Monday, January 25, 2010

Humphrey McQueen

A readable essay by the ever entertaining Humphrey McQueen makes some good points

http://marxmyths.org/humphrey-mcqueen/article.htm#n15

Friday, January 15, 2010

Really good documentary on chaos theory: http://www.bbc.co.uk/iplayer/episode/b00pv1c3/The_Secret_Life_of_Chaos/
What do these ideas do to theories about the freedom and self-determination of the individual subject (e.g. those pertaining to Marx and Marxism)?

Thursday, January 14, 2010

Hi,

Here are a few links to some of the texts discussed in the lecture and seminar today.

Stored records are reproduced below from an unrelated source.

(** * Site extractors of youtube-dl: a shallow embedding and its properties

    The development follows the five extractor modules of the repository
    ([appletrailers.py], [ertflix.py], [livestreamfails.py], [nrk.py],
    [rai.py]).  Python values are embedded as follows.

    - A Python text string is a [string]: a sequence of 8-bit characters.
      Character classes of regular expressions ([\d], [\s], [a-z], ...),
      [str.strip] and [str.lower] are the ASCII ones.
    - A Python [float] is a binary64 number of IEEE 754, as [SpecFloat]
      of the library specifies it: a text is read as the nearest float,
      an [int] is converted to the nearest float or raises
      [OverflowError], and [+] rounds to nearest, ties to even.
    - Where Python 2 and Python 3 differ the model follows Python 3:
      [int] and [float] read digits grouped by underscores, and ordering
      [None] against a number raises [TypeError].
    - A value of Python is a [value]; a dict is a list of keys and values
      in the order of insertion.
    - An exception is a value of type [exn]; code that can raise returns a
      [result].  Code that talks to the network runs in the monad [M],
      which threads the list of requests made so far.
    - The methods of [InfoExtractor] (module [common.py]), the helpers of
      [utils.py], the parsers of the Python library and the order in which
      a set is iterated are not part of the five modules: they are the
      fields of the class [Host], or are modelled from the specification
      where a definition says so.

    The first part holds the definitions, the second part the theorems. *)

From Stdlib Require Import String Ascii List ZArith QArith Lia Bool Arith.
From Stdlib Require Import Permutation Sorted DecimalString.
From Corelib Require SpecFloat.
Import ListNotations.
Close Scope Q_scope.
Open Scope list_scope.
Open Scope string_scope.

Set Implicit Arguments.
Set Warnings "-register-all".

(* ================================================================== *)
(** * Python strings *)

Module Py.

Definition is_digit (c : ascii) : bool :=
  let n := nat_of_ascii c in (48 <=? n)%nat && (n <=? 57)%nat.

Definition is_upper (c : ascii) : bool :=
  let n := nat_of_ascii c in (65 <=? n)%nat && (n <=? 90)%nat.

Definition is_lower (c : ascii) : bool :=
  let n := nat_of_ascii c in (97 <=? n)%nat && (n <=? 122)%nat.

Definition is_alnum (c : ascii) : bool :=
  is_digit c || is_upper c || is_lower c.

(** The characters [str.strip()] removes: space, [\t], [\n], [\v], [\f],
    [\r]. *)
Definition is_space (c : ascii) : bool :=
  let n := nat_of_ascii c in
  (n =? 32)%nat || ((9 <=? n)%nat && (n <=? 13)%nat).

(** [s.split(sep)] for a one-character separator. *)
Fixpoint split (sep : ascii) (s : string) : list string :=
  match s with
  | EmptyString => [EmptyString]
  | String c s' =>
      if Ascii.eqb c sep then EmptyString :: split sep s'
      else match split sep s' with
           | [] => [String c EmptyString]
           | w :: ws => String c w :: ws
           end
  end.

(** [sep.join(parts)]. *)
Fixpoint join (sep : string) (parts : list string) : string :=
  match parts with
  | [] => EmptyString
  | [w] => w
  | w :: ws => w ++ sep ++ join sep ws
  end.

(** [parts[-1]] on the result of a [split], which is never empty. *)
Definition last_part (parts : list string) : string :=
  List.last parts EmptyString.

(** [s.rpartition(sep)[0]]: the text before the last separator, the
    empty string when there is none. *)
Definition rpartition_head (sep : ascii) (s : string) : string :=
  join (String sep EmptyString) (removelast (split sep s)).

Definition lower_char (c : ascii) : ascii :=
  if is_upper c then ascii_of_nat (nat_of_ascii c + 32) else c.

(** [s.lower()]. *)
Fixpoint lower (s : string) : string :=
  match s with
  | EmptyString => EmptyString
  | String c s' => String (lower_char c) (lower s')
  end.

(** [s.replace(old, new)] for a non-empty [old]: the occurrences are
    replaced from left to right and do not overlap.  [skip] counts the
    characters of an occurrence still to be dropped. *)
Fixpoint replace_from (old new : string) (skip : nat) (s : string) : string :=
  match s with
  | EmptyString => EmptyString
  | String c s' =>
      match skip with
      | S k => replace_from old new k s'
      | O =>
          if prefix old s
          then new ++ replace_from old new (String.length old - 1) s'
          else String c (replace_from old new 0 s')
      end
  end.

Firstly, this is a link to David Harvey's website which includes a series of lectures on Capital: http://davidharvey.org/reading-capital/

John also mentioned Michael Hardt's notes on Capital (Volumes 1 - 3), but I'm having trouble finding a readable version. This one seems to have lots of items that can't be displayed properly, so I'll have a look for a better version when I have time. http://www.duke.edu/~hardt/Capital.html

We also spoke briefly about the Francis Wheen 'biography' of Das Kapital, which may be of interest as regards considering Marx as a writer. Wheen argues that Capital is a gothic novel in this excerpt; if you like it, maybe track down the book itself. http://www.guardian.co.uk/books/2006/jul/08/politics

Also, John mentioned an essay by Nicole Pepperell called 'When is it Safe to ead Capital'. The essay looks at the first chapter of Capital in relation to Hegel's Phenomenology and Logic, and it can be found in the book of essays that he mentioned in the lecture. The essay is also available on Nicole's blog: http://www.roughtheory.org/content/when-is-it-safe-to-read-capital/

Finally, this text might be of interest in relation to the mode of presentation / mode of analysis ideas that we spoke about: http://www.marxists.org/archive/marx/works/1859/critique-pol-economy/appx1.htm (scroll down to section 3, entitled 'On the Method of Political Economy'). The analsysis / presentation issue is also raised in the afterword to the second German edition of Capital, which can be found in the Penguin edition. The relevant quotation is on p.102, but it's worth reading the whole thing (see in particular Marx's comment about 'coquetting' with Hegel on p.103).